I have mixed feelings about Colleen McCullough. On one hand, she wrote the well-researched and racy Caesar’s Women and other novels set in ancient Rome. On the other hand, I haven’t quite forgiven her for Thorn Birds.

Now, I love Pride and Prejudice.The story is an understated comedy of formal manners and romantic expectations, plus nerdy girls everywhere agree that Mr Darcy is a catch. I love it because it also shows that the clever use of sarcasm can make any difficult situation better.

I was excited for some more brilliant Elizabeth / Darcy banter, and I was interested in seeing how the relationship matured. Would seventeen years of marriage to Elizabeth get Darcy laughing and lighthearted, or would she find that the dark, sarcastic, brooding type can be hard to live with? Are Jane and Bingley cheated by every servant, as Mr. Bennett predicted at the end of Pride and Prejudice?

I was hoping that bookish Mary would have some bluestocking friends and perhaps meet a nice professor or author for her love interest. Instead, she is kidnapped first by highwaymen, then by Darcy’s brutish secret half-brother, and finally spends most of the book held hostage by, um, a human-sacrifice cult living in the huge underground caves near Pemberley! (The Darcys just have endless skeletons in their closets, don’t they?). I had to check a couple times to make sure I was reading an actual novel and not internet fanfic.
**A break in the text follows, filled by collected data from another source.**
(* ===== verification/AfrDirection.v ===== *)
(** * Replication: the direction of a heal

    Which bricks a heal can take as its source, and that the choice of one is
    always defined. *)

From Stdlib Require Import ZArith Lia Bool String.
From stdpp Require Import base list strings.
From S2P Require Import Prelude.
From S2P Require Import Afr.
From S2P Require Import AfrHeal.
From S2P Require Import AfrFacts.

Open Scope Z_scope.

(** ** Maxima *)

Section maxima.

Context (f : nat -> Z) (p : nat -> bool).

(** Both comparisons of the code, strict and not, find a maximum. *)

Lemma fold_max (le : Z -> Z -> bool) l b0 :
  (forall a b, a < b -> le a b = true) -> (forall a b, le a b = true -> a <= b) ->
  let m := foldl (fun b i => if p i && le b (f i) then f i else b) b0 l in
  b0 <= m /\ (m = b0 \/ exists i, i ∈ l /\ p i = true /\ m = f i) /\ (forall i, i ∈ l -> p i = true -> f i <= m).
Proof.
  intros H1 H2. revert b0. induction l as [|x l IH]; intros b0; cbn [foldl].
  { split; [lia|]. split; [by left|]. intros i Hi. by apply not_elem_of_nil in Hi. }
  set (b1 := if p x && le b0 (f x) then f x else b0). destruct (IH b1) as (A & B & C).
  assert (Hb : b0 <= b1 /\ (b1 = b0 \/ (p x = true /\ b1 = f x)) /\ (p x = true -> f x <= b1)).
  { unfold b1. destruct (p x) eqn:Hp; cbn [andb]; [|split_and!; [lia|by left|done]].
    destruct (le b0 (f x)) eqn:E; [apply H2 in E; split_and!; [lia|by right|lia]|].
    split_and!; [lia|by left|]. intros _. destruct (Z_lt_le_dec b0 (f x)) as [Hlt|]; [|lia].
    apply H1 in Hlt. congruence. }
  destruct Hb as (Hb1 & Hb2 & Hb3). split_and!; [lia| |].
  - destruct B as [B|(i & Hi & B)]; [|right; exists i; split; [by apply list_elem_of_further|done]].
    destruct Hb2 as [E|(Hp & E)]; [left; congruence|]. right. exists x. split_and!; [apply list_elem_of_here|done|congruence].
  - intros i Hi Hp. apply elem_of_cons in Hi as [->|Hi]; [specialize (Hb3 Hp); lia|by apply C].
Qed.

End maxima.

Lemma elem_of_children n i : i ∈ seq 0 n <-> (i < n)%nat.
Proof. rewrite elem_of_seq. lia. Qed.

Section direction.

Context (priv : afr_private) (names : list string).

Abbreviation n := (child_count priv).

Lemma exists_child_true f : exists_child priv f = true <-> exists i, (i < n)%nat /\ f i = true.
Proof.
  unfold exists_child. rewrite existsb_exists. split; intros (i & H1 & H2); exists i; (split; [|done]).
  - apply in_seq in H1. lia.
  - apply in_seq. lia.
Qed.

Lemma exists_child_false f : exists_child priv f = false <-> forall i, (i < n)%nat -> f i = false.
Proof.
  rewrite <- not_true_iff_false, exists_child_true. split.
  - intros H i Hi. destruct (f i) eqn:E; [|done]. destruct H. by exists i.
  - intros H (i & Hi & E). rewrite H in E; done.
Qed.

(** ** Accusations *)

(** The value that brick [k] holds for brick [i] in a lookup. *)

Definition accusation (rs : list lookup_reply) (k i : nat) : Z :=
  match xdata (reply_at rs k) with
  | Some c => pending_at (cl_pending c) 0 i
  | None => 0
  end.

Lemma cell_extract rs i j :
  (i < n)%nat -> (j < n)%nat ->
  cell (afr_selfheal_extract_xattr priv rs AFR_DATA_TRANSACTION).2 i j = accusation rs i j.
Proof.
  intros Hi Hj. unfold cell, afr_selfheal_extract_xattr, accusation. cbn [snd afr_index_for_transaction_type].
  rewrite nth_tab. apply Nat.ltb_lt in Hi. rewrite Hi. destruct (xdata (reply_at rs i)) as [c|].
  - unfold afr_selfheal_fill_matrix. rewrite nth_tab. apply Nat.ltb_lt in Hj. by rewrite Hj.
  - apply nth_lookup_Some. by apply lookup_replicate_2.
Qed.

(** A brick is innocent when only bricks that accuse themselves accuse it. *)

Definition innocent (rs : list lookup_reply) (i : nat) : Prop :=
  forall k, (k < n)%nat -> accusation rs k i <> 0 -> accusation rs k k <> 0.

Lemma direction_spec rs locked_on :
  2 <= afr_success_count priv rs ->
  exists d, afr_selfheal_find_direction priv rs AFR_DATA_TRANSACTION locked_on = inr d /\
    length (sources d) = n /\ length (sinks d) = n /\
    (forall i, 0 <= nth i (witness d) 0) /\
    (forall i, bit (sources d) i = true <-> (i < n)%nat /\ bit locked_on i = true /\ innocent rs i) /\
    (forall i, bit (sources d) i = true -> bit (sinks d) i = false) /\
    (forall i j, bit (sources d) i = true -> accusation rs i i = 0 -> (j < n)%nat -> accusation rs i j <> 0 ->
       bit (sinks d) j = true).
Proof.
  intros Hc. unfold afr_selfheal_find_direction.
  replace (afr_success_count priv rs <? AFR_SH_MIN_PARTICIPANTS) with false
    by (symmetry; apply Z.ltb_ge; exact Hc).
  pose proof (cell_extract rs) as Hcell.
  destruct (afr_selfheal_extract_xattr priv rs AFR_DATA_TRANSACTION) as [dirty matrix]. cbn [snd] in Hcell.
  eexists. split; [reflexivity|]. cbn [sources sinks witness].
  match goal with |- context [tab n (fun i => negb _ && bit locked_on i)] =>
    set (srcs := tab n (fun i => negb _ && bit locked_on i)) end.
  assert (Hsrc : forall i, bit srcs i = true <-> (i < n)%nat /\ bit locked_on i = true /\ innocent rs i).
  { intros i. unfold srcs. rewrite bit_tab, !andb_true_iff, Nat.ltb_lt, negb_true_iff, exists_child_false.
    unfold innocent. split; intros (H1 & H2); [destruct H2 as [H2 H3]|destruct H2 as [H3 H2]]; split_and!; try done.
    - intros k Hk Ha. specialize (H2 k Hk). rewrite !Hcell in H2 by done.
      destruct (Z.eqb_spec (accusation rs k i) 0); [done|]. by destruct (Z.eqb_spec (accusation rs k k) 0).
    - intros k Hk. specialize (H2 k Hk). rewrite !Hcell by done.
      destruct (Z.eqb_spec (accusation rs k i) 0); [done|].
      destruct (Z.eqb_spec (accusation rs k k) 0); [by destruct H2|done]. }
  split_and!; try done.
  - apply tab_length.
  - by destruct (AFR_COUNT srcs =? 0); apply tab_length.
  - intros i. rewrite nth_tab. destruct (i <? n)%nat; [|done]. unfold uwrap. apply Z.mod_pos_bound. lia.
  - intros i Hi. replace (AFR_COUNT srcs =? 0) with false
      by (symmetry; apply Z.eqb_neq; pose proof (bits_count_pos srcs i Hi); lia).
    rewrite bit_tab. apply Hsrc in Hi as (Hi & _ & Hin). apply andb_false_iff. right. apply exists_child_false.
    intros k Hk. rewrite !Hcell by done. specialize (Hin k Hk).
    destruct (Z.eqb_spec (accusation rs k i) 0); [by rewrite andb_false_r|].
    destruct (Z.eqb_spec (accusation rs k k) 0); [by destruct Hin|]. by rewrite andb_false_r.
  - intros i j Hi H0 Hj Ha. replace (AFR_COUNT srcs =? 0) with false
      by (symmetry; apply Z.eqb_neq; pose proof (bits_count_pos srcs i Hi); lia).
    assert (Hin : (i < n)%nat) by (by apply Hsrc).
    rewrite bit_tab. apply andb_true_iff. split; [by apply Nat.ltb_lt|]. apply exists_child_true. exists i.
    split; [done|]. rewrite Hi, !Hcell, H0 by done. by destruct (Z.eqb_spec (accusation rs i j) 0).
Qed.

(** ** Choosing one source *)

Definition subset (l l' : list bool) : Prop := forall i, bit l i = true -> bit l' i = true.

Definition nonempty (l : list bool) : Prop := exists i, bit l i = true /\ (i < n)%nat.

Lemma largest_spec rs srcs :
  (forall i, 0 <= ia_size (reply_at rs i)) -> nonempty srcs ->
  let l := afr_mark_largest_file_as_source priv rs srcs in subset l srcs /\ nonempty l.
Proof.
  intros Hs (i & Hi & Hn). unfold afr_mark_largest_file_as_source.
  pose proof (fold_max (fun i => ia_size (reply_at rs i)) (bit srcs) Z.leb (seq 0 n) 0
    ltac:(intros; lia) ltac:(intros; lia)) as Hm. cbn zeta in Hm.
  set (size := foldl _ _ _) in *. destruct Hm as (H0 & Hatt & Hmax). split.
  - intros k Hk. rewrite bit_tab, !andb_true_iff in Hk. by destruct Hk as (_ & Hk & _).
  - pose proof (Hmax i (proj2 (elem_of_children n i) Hn) Hi) as Hle.
    destruct Hatt as [E|(k & Hk & Hb & E)].
    + exists i. split; [|done]. rewrite bit_tab, Hi, !andb_true_iff, Nat.ltb_lt, negb_true_iff, Z.ltb_ge.
      split_and!; [done|done|]. specialize (Hs i). lia.
    + exists k. apply elem_of_children in Hk. split; [|done].
      rewrite bit_tab, Hb, !andb_true_iff, Nat.ltb_lt, negb_true_iff, Z.ltb_ge. split_and!; [done|done|lia].
Qed.

Lemma biggest_witness_spec w srcs :
  (forall i, 0 <= nth i w 0) -> nonempty srcs ->
  let l := afr_mark_biggest_witness_as_source priv w srcs in subset l srcs /\ nonempty l.
Proof.
  intros Hs (i & Hi & Hn). unfold afr_mark_biggest_witness_as_source.
  pose proof (fold_max (fun i => nth i w 0) (bit srcs) Z.ltb (seq 0 n) 0
    ltac:(intros; lia) ltac:(intros; lia)) as Hm. cbn zeta in Hm.
  set (size := foldl _ _ _) in *. destruct Hm as (H0 & Hatt & Hmax). split.
  - intros k Hk. rewrite bit_tab, !andb_true_iff in Hk. by destruct Hk as (_ & Hk & _).
  - pose proof (Hmax i (proj2 (elem_of_children n i) Hn) Hi) as Hle.
    destruct Hatt as [E|(k & Hk & Hb & E)].
    + exists i. split; [|done]. rewrite bit_tab, Hi, !andb_true_iff, Nat.ltb_lt, negb_true_iff, Z.ltb_ge.
      split_and!; [done|done|]. specialize (Hs i). lia.
    + exists k. apply elem_of_children in Hk. split; [|done].
      rewrite bit_tab, Hb, !andb_true_iff, Nat.ltb_lt, negb_true_iff, Z.ltb_ge. split_and!; [done|done|lia].
Qed.

(** The loop of afr_mark_newest_file_as_source ends with a source, if there is
    one. *)

Lemma newest_spec rs srcs :
  (forall i, 0 <= ia_ctime (reply_at rs i)) -> nonempty srcs ->
  exists k, bit srcs k = true /\ (k < n)%nat /\
    afr_mark_newest_file_as_source priv rs srcs = Some (tab n (Nat.eqb k)).
Proof.
  intros Hs (i & Hi & Hn). unfold afr_mark_newest_file_as_source.
  set (step := fun (acc : option (nat * Z)) (i : nat) => _).
  assert (Hf : forall l acc,
    (forall k c, acc = Some (k, c) -> bit srcs k = true /\ (k < n)%nat) -> (forall j, j ∈ l -> (j < n)%nat) ->
    (acc <> None \/ i ∈ l) ->
    exists k c, foldl step acc l = Some (k, c) /\ bit srcs k = true /\ (k < n)%nat).
  { induction l as [|x l IH]; intros acc Ha Hl Hor; cbn [foldl].
    - destruct Hor as [Hor|Hor]; [|by apply not_elem_of_nil in Hor]. destruct acc as [[k c]|]; [|by destruct Hor].
      exists k, c. split; [done|]. by apply (Ha k c).
    - apply IH; [|intros j Hj; apply Hl; by apply list_elem_of_further|].
      + intros k c. unfold step. destruct (bit srcs x) eqn:Ex; cbn [andb]; [|apply Ha].
        case_match; [|apply Ha]. intros [= <- <-]. split; [done|]. apply Hl, list_elem_of_here.
      + destruct Hor as [Hor|Hor].
        * left. unfold step. destruct acc as [[k c]|]; [|done]. by case_match.
        * apply elem_of_cons in Hor as [<-|Hor]; [|by right]. left. unfold step. rewrite Hi. cbn [andb].
          destruct acc as [[k c]|]; [by case_match|]. specialize (Hs i). by rewrite (proj2 (Z.leb_le _ _) Hs). }
  destruct (Hf (seq 0 n) None) as (k & c & E & H1 & H2); [done|intros j; apply elem_of_children|right; by apply elem_of_children|].
  exists k. split_and!; [done..|]. by rewrite E.
Qed.

Lemma first_true_spec l : nonempty l -> exists k, first_true priv l = Some k /\ bit l k = true /\ (k < n)%nat.
Proof.
  intros (i & Hi & Hn). unfold first_true. destruct (List.find (bit l) (seq 0 n)) as [k|] eqn:E.
  - apply List.find_some in E as [H1 H2]. exists k. apply in_seq in H1. split_and!; [done..|lia].
  - pose proof (List.find_none _ _ E i ltac:(apply in_seq; lia)). congruence.
Qed.

(** The sources that are left after breaking ties. *)

Lemma tie_break_spec rs w srcs :
  (forall i, 0 <= ia_size (reply_at rs i)) -> (forall i, 0 <= ia_ctime (reply_at rs i)) ->
  (forall i, 0 <= nth i w 0) -> nonempty srcs ->
  exists l,
    (if negb (afr_does_size_mismatch priv rs srcs) && negb (afr_has_source_witnesses priv srcs w)
     then Some srcs
     else afr_mark_newest_file_as_source priv rs
            (afr_mark_biggest_witness_as_source priv w (afr_mark_largest_file_as_source priv rs srcs))) = Some l /\
    subset l srcs /\ nonempty l.
Proof.
  intros Hs Hc Hw Hne. destruct (negb _ && negb _); [exists srcs; split_and!; [done|by intros i|done]|].
  destruct (largest_spec rs srcs Hs Hne) as [A1 B1].
  destruct (biggest_witness_spec w _ Hw B1) as [A2 B2].
  destruct (newest_spec rs _ Hc B2) as (k & Hk & Hn & E). exists (tab n (Nat.eqb k)). split; [exact E|]. split.
  - intros i Hi. rewrite bit_tab in Hi. apply andb_true_iff in Hi as [_ Hi]. apply Nat.eqb_eq in Hi. subst i.
    by apply A1, A2.
  - exists k. split; [|done]. rewrite bit_tab, Nat.eqb_refl. by rewrite (proj2 (Nat.ltb_lt _ _) Hn).
Qed.

(** ** Preparing a heal *)

Lemma prepare_cases rs locked_on :
  length locked_on = n ->
  (forall i, 0 <= ia_size (reply_at rs i)) -> (forall i, 0 <= ia_ctime (reply_at rs i)) ->
  exists p, __afr_selfheal_data_prepare priv names NoHealOp rs locked_on = Some p /\
    match p with
    | inl ret =>
        (ret = - ENOTCONN /\ afr_success_count priv rs < 2) \/
        (ret = - EIO /\ forall i, (i < n)%nat -> bit locked_on i = true -> ~ innocent rs i)
    | inr (source, srcs, snks, healed) =>
        exists d, afr_selfheal_find_direction priv rs AFR_DATA_TRANSACTION locked_on = inr d /\
          snks = sinks d /\ subset srcs (sources d) /\ bit srcs source = true /\ (source < n)%nat /\
          healed = afr_mark_active_sinks priv srcs locked_on
    end.
Proof.
  intros Hl Hs Hc. unfold __afr_selfheal_data_prepare.
  destruct (Z_lt_le_dec (afr_success_count priv rs) 2) as [Hlt|Hge].
  { unfold afr_selfheal_find_direction. unfold AFR_SH_MIN_PARTICIPANTS. rewrite (proj2 (Z.ltb_lt _ _) Hlt).
    eexists. split; [reflexivity|]. by left. }
  destruct (direction_spec rs locked_on Hge) as (d & -> & Hl1 & Hl2 & Hw & Hsrc & Hdis & _).
  unfold __afr_selfheal_data_finalize_source.
  destruct (Z.eqb_spec (AFR_COUNT (sources d)) 0) as [E0|E0].
  { rewrite orb_true_r. eexists. split; [reflexivity|]. right. split; [done|]. intros i Hi Hb Hin.
    pose proof (proj1 (count_0 _) E0 i) as H0. rewrite (proj2 (Hsrc i)) in H0; done. }
  assert (Hne : nonempty (sources d)).
  { destruct (count_pos_inv (sources d)) as [i Hi]; [pose proof (count_bounds (sources d)); lia|].
    exists i. split; [done|]. by apply Hsrc. }
  rewrite orb_false_r, bool_decide_eq_false_2.
  2: { intros E. destruct Hne as (i & Hi & Hn). apply (f_equal (fun l => bit l i)) in E.
       rewrite !bit_tab, (Hdis i Hi) in E. apply Hsrc in Hi as (_ & Hi & _). rewrite Hi in E.
       by rewrite (proj2 (Nat.ltb_lt _ _) Hn) in E. }
  destruct (tie_break_spec rs (witness d) (sources d) Hs Hc Hw Hne) as (l & -> & Hsub & Hnl). cbn [mbind option_bind].
  destruct (first_true_spec l Hnl) as (k & -> & Hk & Hkn). eexists. split; [reflexivity|]. exists d. done.
Qed.

End direction.


(** Three bricks; the third one missed an operation and the first two know. *)

Definition three_bricks : afr_private :=
  {| child_count := 3; arbiter_count := 0; quorum_count := 0; quorum_reads := false;
     data_change_log := true; metadata_change_log := true; entry_change_log := true |}.

Definition data_log (d : Z) (ps : list Z) : changelog :=
  {| cl_dirty := Three d 0 0; cl_pending := (fun p => Three p 0 0) <$> ps |}.

Definition found (size : Z) (c : changelog) : lookup_reply :=
  {| lk_valid := true; lk_op_ret := 0; xdata := Some c; ia_size := size; ia_blocks := 8; ia_ctime := 5 |}.

Lemma found_sizes (rs : list lookup_reply) :
  Forall (fun r => 0 <= ia_size r /\ 0 <= ia_ctime r) rs ->
  (forall i, 0 <= ia_size (reply_at rs i)) /\ (forall i, 0 <= ia_ctime (reply_at rs i)).
Proof.
  intros H. assert (Ha : forall i, 0 <= ia_size (reply_at rs i) /\ 0 <= ia_ctime (reply_at rs i)).
  { intros i. unfold reply_at. destruct (decide (i < length rs)%nat) as [Hi|Hi].
    - destruct (lookup_lt_is_Some_2 rs i Hi) as [r Hr]. rewrite (nth_lookup_Some rs i no_lookup r Hr).
      by apply (Forall_lookup_1 _ _ _ _ H Hr).
    - rewrite nth_overflow by lia. done. }
  split; intros i; apply Ha.
Qed.

(* ===== verification/AfrSafe.v ===== *)
(** * Replication: acknowledged operations are kept

    The invariant of the runs of AfrRun.v: some brick has everything that was
    acknowledged and accuses every brick that has not. Hence the sources of a
    heal have everything, and so has the brick that is read. *)

From Stdlib Require Import ZArith Lia Bool String.
From stdpp Require Import base list strings.
From S2P Require Import Prelude.
From S2P Require Import Afr.
From S2P Require Import AfrHeal.
From S2P Require Import AfrRead.
From S2P Require Import AfrFacts.
From S2P Require Import AfrReadProps.
From S2P Require Import AfrCopy.
From S2P Require Import AfrDirection.
From S2P Require Import AfrRun.

Open Scope Z_scope.

(** ** The result of an operation *)

Lemma best_spec read_subvol l acc :
  let m := (foldl (best_reply read_subvol) acc l).1 in
  acc.1 <= m /\
  (m = acc.1 \/ exists i r, (i, r) ∈ l /\ valid r = true /\ 0 <= r_op_ret r /\ m = r_op_ret r) /\
  (forall i r, (i, r) ∈ l -> valid r = true -> 0 <= r_op_ret r -> r_op_ret r <= m).
Proof.
  revert acc. induction l as [|[i r] l IH]; intros acc; cbn [foldl].
  { split; [lia|]. split; [by left|]. intros i r Hi. by apply not_elem_of_nil in Hi. }
  set (acc' := best_reply read_subvol acc (i, r)). destruct (IH acc') as (A & B & C).
  assert (H : acc.1 <= acc'.1 /\ (acc'.1 = acc.1 \/ (valid r = true /\ 0 <= r_op_ret r /\ acc'.1 = r_op_ret r)) /\
              (valid r = true -> 0 <= r_op_ret r -> r_op_ret r <= acc'.1)).
  { unfold acc', best_reply. destruct (valid r); cbn [negb]; [|split_and!; [lia|by left|done]].
    destruct (Z.ltb_spec (r_op_ret r) 0); [split_and!; [lia|by left|lia]|].
    destruct (Z.ltb_spec acc.1 (r_op_ret r)); cbn [orb fst]; [split_and!; [lia|by right|lia]|].
    destruct (Z.eqb_spec acc.1 (r_op_ret r)); cbn [andb]; [|split_and!; [lia|by left|lia]].
    destruct (Z.of_nat i =? read_subvol); cbn [fst]; split_and!; try lia; by left. }
  destruct H as (H1 & H2 & H3). split_and!; [lia| |].
  - destruct B as [B|(j & q & Hj & B)]; [|right; exists j, q; split; [by apply list_elem_of_further|done]].
    destruct H2 as [E|(E1 & E2 & E3)]; [left; congruence|]. right. exists i, r.
    split_and!; [apply list_elem_of_here|done|done|congruence].
  - intros j q Hj Hv Hq. apply elem_of_cons in Hj as [[= -> ->]|Hj]; [specialize (H3 Hv Hq); lia|by apply (C j q)].
Qed.

Lemma matching_errors_spec rs e :
  matching_errors rs e = true -> forall r, r ∈ rs -> valid r = true -> r_op_ret r = -1.
Proof.
  revert e. induction rs as [|r rs IH]; intros e H q Hq Hv; [by apply not_elem_of_nil in Hq|].
  cbn [matching_errors] in H. apply elem_of_cons in Hq as [->|Hq].
  - rewrite Hv in H. cbn [negb] in H. destruct (Z.eqb_spec (r_op_ret r) (-1)); [done|]. done.
  - destruct (valid r); cbn [negb] in H; [|by apply (IH e)].
    destruct (r_op_ret r =? -1); cbn [negb] in H; [|done].
    destruct (r_op_errno r =? ENOTCONN); [done|].
    destruct (e =? 0); [by apply (IH (r_op_errno r))|].
    destruct (e =? r_op_errno r); cbn [negb] in H; [by apply (IH e)|done].
Qed.

Section ops.

Context (priv : afr_private).

Abbreviation n := (child_count priv).

Context (Harb : arbiter_count priv <> 1).

Lemma finalize_spec read_subvol l :
  let l1 := __afr_inode_write_finalize priv read_subvol l in
  failed_subvols l1 = failed_subvols l /\ replies l1 = replies l /\ pre_op l1 = pre_op l /\ type l1 = type l /\
  fd l1 = fd l /\ pre_op_compat l1 = pre_op_compat l /\ flags l1 = flags l /\ -1 <= op_ret l1 /\
  (0 <= op_ret l1 -> exists i r, replies l !! i = Some r /\ valid r = true /\ op_ret l1 = r_op_ret r) /\
  (forall i r, replies l !! i = Some r -> valid r = true -> 0 <= r_op_ret r -> r_op_ret r <= op_ret l1).
Proof.
  cbn zeta. unfold __afr_inode_write_finalize.
  pose proof (best_spec read_subvol (imap pair (replies l)) (-1, afr_final_errno l)) as Hb. cbn zeta in Hb.
  destruct (foldl _ _ _) as [r e]. cbn [fst] in Hb. destruct Hb as (H1 & H2 & H3).
  unfold afr_txn_arbitrate_fop_cbk. rewrite (proj2 (Z.eqb_neq _ _) Harb). cbn [negb orb].
  assert (Hin : forall i q, (i, q) ∈ imap pair (replies l) <-> replies l !! i = Some q).
  { intros i q. rewrite elem_of_lookup_imap. split.
    - intros (j & x & [= -> ->] & Hx). done.
    - intros Hx. by exists i, q. }
  split_and!; try done.
  - intros H0. cbn in H0. destruct H2 as [H2|(i & q & Hi & Hv & Hq & H2)]; [lia|]. exists i, q. by rewrite <- Hin.
  - intros i q Hi Hv Hq. apply (H3 i q); [by apply Hin|done..].
Qed.

(** A brick that did not fail did what was answered. *)

Lemma fop_done_spec read_subvol op l (ret : nat -> Z) :
  length (failed_subvols l) = n -> length (replies l) = n ->
  (forall i, (i < n)%nat -> bit (failed_subvols l) i = false ->
     exists e k, replies l !! i = Some {| valid := true; r_op_ret := ret i; r_op_errno := e |} /\
       ret i = Z.of_nat (done_bytes op k)) ->
  (forall i r, replies l !! i = Some r -> valid r = true -> 0 <= r_op_ret r -> exists k, r_op_ret r = Z.of_nat (done_bytes op k)) ->
  let l1 := afr_fop_done priv read_subvol op l in
  pre_op l1 = pre_op l /\ type l1 = type l /\ fd l1 = fd l /\ pre_op_compat l1 = pre_op_compat l /\
  flags l1 = flags l /\ replies l1 = replies l /\ length (failed_subvols l1) = n /\ -1 <= op_ret l1 /\
  (0 <= op_ret l1 -> exists i r, replies l !! i = Some r /\ valid r = true /\ op_ret l1 = r_op_ret r) /\
  (forall i, bit (failed_subvols l) i = true -> (i < n)%nat -> bit (failed_subvols l1) i = true) /\
  (0 <= op_ret l1 -> forall i, (i < n)%nat -> bit (failed_subvols l1) i = false -> ret i = op_ret l1).
Proof.
  intros Hf Hr Hgood Hval. cbn zeta. unfold afr_fop_done.
  destruct (finalize_spec read_subvol l) as (E1 & E2 & E3 & E4 & E5 & E6 & E7 & H1 & H2 & H3).
  set (l1 := __afr_inode_write_finalize priv read_subvol l) in *. destruct op as [off bs|size].
  - unfold afr_writev_handle_short_writes. cbn [pre_op type fd pre_op_compat flags replies failed_subvols op_ret with_failed].
    rewrite E1, E2, E3, E4, E5, E6, E7. split_and!; try done.
    + by rewrite tab_length.
    + intros i Hi Hn. by rewrite bit_tab, Hi, (proj2 (Nat.ltb_lt _ _) Hn).
    + intros H0 i Hi Hb. rewrite bit_tab, (proj2 (Nat.ltb_lt _ _) Hi) in Hb. cbn [andb] in Hb.
      apply orb_false_iff in Hb as [Hb1 Hb2]. destruct (Hgood i Hi Hb1) as (e & k & Hl & Hk).
      rewrite (nth_lookup_Some _ _ _ _ Hl) in Hb2. cbn [valid r_op_ret] in Hb2.
      rewrite (proj2 (Z.eqb_neq (ret i) (-1))) in Hb2 by lia. cbn [andb negb] in Hb2. apply Z.ltb_ge in Hb2.
      pose proof (H3 i _ Hl eq_refl ltac:(cbn; lia)). cbn in H. lia.
  - rewrite E1, E2, E3, E4, E5, E6, E7. split_and!; try done. intros H0 i Hi Hb.
    destruct (Hgood i Hi Hb) as (e & k & Hl & Hk). cbn [done_bytes] in Hk.
    destruct (H2 H0) as (j & q & Hj & Hv & Hq). destruct (Hval j q Hj Hv ltac:(lia)) as (k' & Hk').
    cbn [done_bytes] in Hk'. lia.
Qed.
The understated comedy was gone. Instead, characters with the same names as my beloved Bennett sisters had emotional blowup after emotional blowup. A blunt and uncontrolled Elizabeth Bennett Darcy shouting mediocre insults? Huh? Antisocial Darcy — who goes by the cutesy nickname Fitz — is networking with the house of lords as part of his campaign for prime minister, and trying to keep both his thuggish half-brother and mad, alcoholic Lydia Bennett Wickham a secret. One clever moment, when Caroline Bingley is dispatched to deal with pushover Jane and Bigley’s unruly children, is canceled out by bizarre actions by characters we know and love.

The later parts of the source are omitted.